The defendants filed their respective answers; Welte claiming, among other things, that the restrictive covenant aforesaid was not a covenant running with the land, and therefore was not binding upon him, but imposed only a personal obligation upon Dawson. The Sanitary Company in its answer claimed in part that it had not in fact received notice of the aforesaid terms of the plaintiff's lease, nor did it have any knowledge thereof, until it had taken possession of the storeroom under its lease. Upon a trial of the issues the court entered a final decree against the Atlantic Pacific Company, which thereupon took an appeal to this court. After the appeal was docketed in this court, however, it was voluntarily dismissed by the appellant.
In the meantime, to wit, on November 5, 1923, Welte, who was still the owner of the property, began the present landlord and tenant proceeding in the municipal court against the Atlantic Pacific Company, seeking to recover the possession of the storeroom occupied by it, because of the company's refusal to pay the stipulated rent when due. The Atlantic Pacific Company defended upon the ground that it was released from the obligation to pay rent under the lease, owing to the violation by the lessor of the restrictive covenant contained in its lease.
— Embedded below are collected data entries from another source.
(** * The distillation detection head of YOLOv6 (nano/small variant)

    A shallow embedding of [yolov6/models/heads/effidehead_distill_ns.py]:
    the [Detect] head (construction, [initialize_biases], [forward] in
    training and in inference mode) and [build_effidehead_layer].

    Conventions of the embedding.
    - A tensor is its shape together with its entries in logical row-major
      order; entries are real numbers (the idealisation of torch's floats).
    - A Python exception is a [Raise] in the [result] monad.
    - Python ints that count things ([num_layers], [num_classes], [reg_max],
      channel counts, tensor dimensions) are [nat]; stride values are [Z].
    - The arithmetic of the injected sub-modules (torch's convolutions,
      [ConvBNSiLU] of [yolov6.layers.common]) is a parameter [run_module]
      of the model; the initial value torch gives a fresh parameter tensor
      is a parameter [default_init]. *)

From Stdlib Require Import Reals Lra Lia ZArith.
From stdpp Require Import base option list gmap.

(** ** Exceptions *)

Inductive exn : Set :=
  | AssertionError | IndexError | AttributeError | ValueError | RuntimeError.

Inductive result (A : Type) : Type :=
  | Ok (a : A)
  | Raise (e : exn).
Arguments Ok {A} a.
Arguments Raise {A} e.

#[global] Instance result_ret : MRet result := fun _ a => Ok a.
#[global] Instance result_bind : MBind result := fun _ _ f m =>
  match m with Ok a => f a | Raise e => Raise e end.
#[global] Instance result_fmap : FMap result := fun _ _ f m =>
  match m with Ok a => Ok (f a) | Raise e => Raise e end.

(** [l[i]] for a non-negative index. *)
Definition getitem {A} (l : list A) (i : nat) : result A :=
  match l !! i with Some a => Ok a | None => Raise IndexError end.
The municipal court heard the case and entered judgment of possession against the Atlantic Pacific Company, which thereupon by leave prosecuted error to this court.
It appears that during the pendency of the present proceeding in error in this court the Atlantic Pacific Company vacated the leased premises, for which reason the appellee claims that the question herein presented is moot. Upon the foregoing facts we hold that the final decree entered against the Atlantic Pacific Company by the Supreme Court of the District of Columbia in the suit brought by that company against Welte, West, and the Sanitary Grocery Company as aforesaid, was an adjudication of the sole issue which is presented by the Atlantic Pacific Company in this case; and since that decree still stands unappealed and unmodified, it serves to foreclose the Atlantic Pacific Company from again litigating the issue in this proceeding. The fact that the Sanitary Grocery Company was a party in the former case, but not in this, is immaterial. 2 Black Judgments, § 543. In that case, as in this, the question of the validity of the restrictive covenant was the real issue between Welte, West, and the Atlantic Pacific Company, and was passed upon by the court. It is true that the respective methods of relief sought in the several cases by the Atlantic Pacific Company were different, but the same underlying cause of action or right to relief was in dispute in both cases.
A party cannot escape the bar of a judgment against him by bringing a new suit on the same cause of action, but in a different form of action or proceeding. 23 Cyc. 1167. A judgment on the merits, rendered in a former suit between the same parties or their privies, on the same cause of action, by a court of competent jurisdiction, is conclusive, not only as to every matter which was offered and received to sustain or defeat the claim, but as to every other matter which might with propriety have been litigated and determined in that action. 23 Cyc. 1170.
Accordingly we affirm the judgment of the municipal court, with costs.